Evangelization

St. Margaret Ward, Blessed Cardinal Ildefonso Schuster and Blessed Maria Rafols

The liturgy celebrates many saints and blessed on August 30. Among them, the English martyr Margarita Ward, the Catalan Maria Rafols, founder of the congregation of the Sisters of Charity of St. Anne in the 19th century, and the Cardinal of Milan, the Roman Benedictine Ildefonso Schuster, who defended the Church and the freedom of education.

Francisco Otamendi-August 30, 2025-Reading time: < 1 minute
Maria Rafols.

Painting by Mother Maria Rafols, at the Residència Mare Ràfols (Vilafranca del Penedès, Barcelona) (Enfo, Wikimedia commons).

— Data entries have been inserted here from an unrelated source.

Lemma poll_with_nothing_pending_returns_null_witness :
  let j := mkJob "job_1" "undo" [] 0 in
  let e := mkGetEnv 100 [OpEnqueue "other" j] 100
             [mkPollTick 100 [OpMarkSeen "other" 101]; mkPollTick 105 []]
             105 in
  mailbox JobQueue_init "studio" = [] /\
  enqueued_for "studio" (env_before_poll e) = [] /\
  no_enqueue_for "studio" (poll_sched e) = true /\
  poll_expires (now_poll e + 5) (poll_sched e) = true /\
  exists q',
    do_GET (mkHttpServer 5) JobQueue_init (mkGet "/poll" []) e
    = (Returns (mkGetResponse 200 (PollPayload None)), q')
    /\ get_last_seen q' "studio" <> None.
Proof.
  intros j e. split; [reflexivity|]. split; [reflexivity|].
  split; [reflexivity|]. split; [reflexivity|].
  destruct (poll_with_nothing_pending_returns_null (mkHttpServer 5)
              JobQueue_init (mkGet "/poll" []) e
              eq_refl eq_refl eq_refl eq_refl eq_refl)
    as (q' & Hg & Hs & _).
  exists q'. split; [exact Hg | exact Hs].
Defined.

(** Only [/poll] and [/ping] touch the queue: a [GET] of any other
    path ([/health] included) is answered at once, with 200 for
    [/health] and 404 otherwise, and leaves the queue as it was; in
    particular a health probe does not make a client look connected. *)
Theorem other_get_paths_leave_the_queue :
  forall (hs : HttpServer) (q : JobQueue) (rq : get_request) (e : get_env),
    get_path rq <> "/poll" ->
    get_path rq <> "/ping" ->
    do_GET hs q rq e
    = (Returns (if get_path rq =? "/health"
                then mkGetResponse 200 (HealthPayload (now_reply e))
                else mkGetResponse 404 NotFoundPayload), q).
Proof.
  intros hs q rq e H1 H2. unfold do_GET.
  destruct (String.eqb_spec (get_path rq) "/poll"); [contradiction|].
  destruct (String.eqb_spec (get_path rq) "/ping"); [contradiction|].
  destruct (get_path rq =? "/health"); reflexivity.
Qed.

Lemma other_get_paths_leave_the_queue_witness :
  let q := mark_seen JobQueue_init "studio" 1 in
  let e := mkGetEnv 100 [] 100 [] 100 in
  "/health" <> "/poll" /\ "/health" <> "/ping" /\
  do_GET (mkHttpServer 5) q (mkGet "/health" ["other"]) e
  = (Returns (mkGetResponse 200 (HealthPayload 100)), q).
Proof.
  intros q e.
  assert (H1 : "/health" <> "/poll") by discriminate.
  assert (H2 : "/health" <> "/ping") by discriminate.
  split; [exact H1|]. split; [exact H2|].
  exact (other_get_paths_leave_the_queue (mkHttpServer 5) q
           (mkGet "/health" ["other"]) e H1 H2).
Defined.

(** ** The dispatcher, further *)

(** X17. The liveness check comes first: a call for a client that is not
    connected (never seen, or last seen 15 seconds ago or more) is
    answered with the "not connected" error envelope whatever the tool
    name, known or unknown, and the queue is left as it was: no job is
    minted or enqueued, and nothing is waited for. *)
Theorem disconnected_call_is_rejected_without_enqueue :
  forall (srv : McpServer) (q : JobQueue) (name : json)
         (a : list (string * json)) (e : call_env) (c : string),
    is_str name "studio_get_connection_status" = false ->
    resolve_client_id a = JString c ->
    is_connected q c 15 (now_connected e) = false ->
    _call_tool srv q name (JObject a) e
    = (Returns
         (JObject
            [("isError", JBool true);
             ("content",
              JList [JObject
                       [("type", JString "text");
                        ("text",
                         JString "Studio is not connected. Make sure the Roblox Studio plugin is installed and 'Start Bridge Polling' has been clicked.")]])]),
       q).
Proof.
  intros srv q name a e c Hn Hc Hconn. unfold _call_tool.
  rewrite Hn, Hc. cbn [hashable negb]. rewrite Hconn. reflexivity.
Qed.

The Church celebrates this day in English Margaret Wardwho refused to reveal the hiding places of priests in 16th century London during the Elizabethan period. He was arrested and hanged together with the blessed Richard Leigh, priest, and the laymen Edward Shelley and Richard Marti, John Roche, Irish, and Richard Lloyd, from Wales.

Today the liturgy also commemorates the Catalan Blessed Maria Rafols. Born in Barcelona in 1781, she continued her apostolate in Zaragoza at the Nuestra Señora de Gracia hospital with the sick, abandoned children and disabled people. 

During the sieges of Saragossa in the War of Independence, the Mother Rafols helped many people with a group of young people. He also went to the French and Spanish authorities to intercede for the sick, wounded and prisoners. 

Defender of freedom, denounced persecutions

Blessed Cardinal Schuster was born in Rome in 1880 and began his novitiate in the Benedictine monastery of St. Paul Outside the Walls in Rome. He was ordained a priest in 1904 and cultivated the study of liturgy, sacred art, Christian archaeology and history and the Benedictine monastic tradition. In 1918 he was elected abbot of his monastery. 

Pius XI appointed him Archbishop of Milan in 1929, and created him a cardinal. He demanded that the States renounce totalitarian pretensions over youth and education, and denounced the religious persecutions and racist legislations of his time. In World War II he helped the victims and led an austere and penitent life. He died in the seminary of Venegono on August 30, 1954. He was beatified by St. John Paul II in 1996.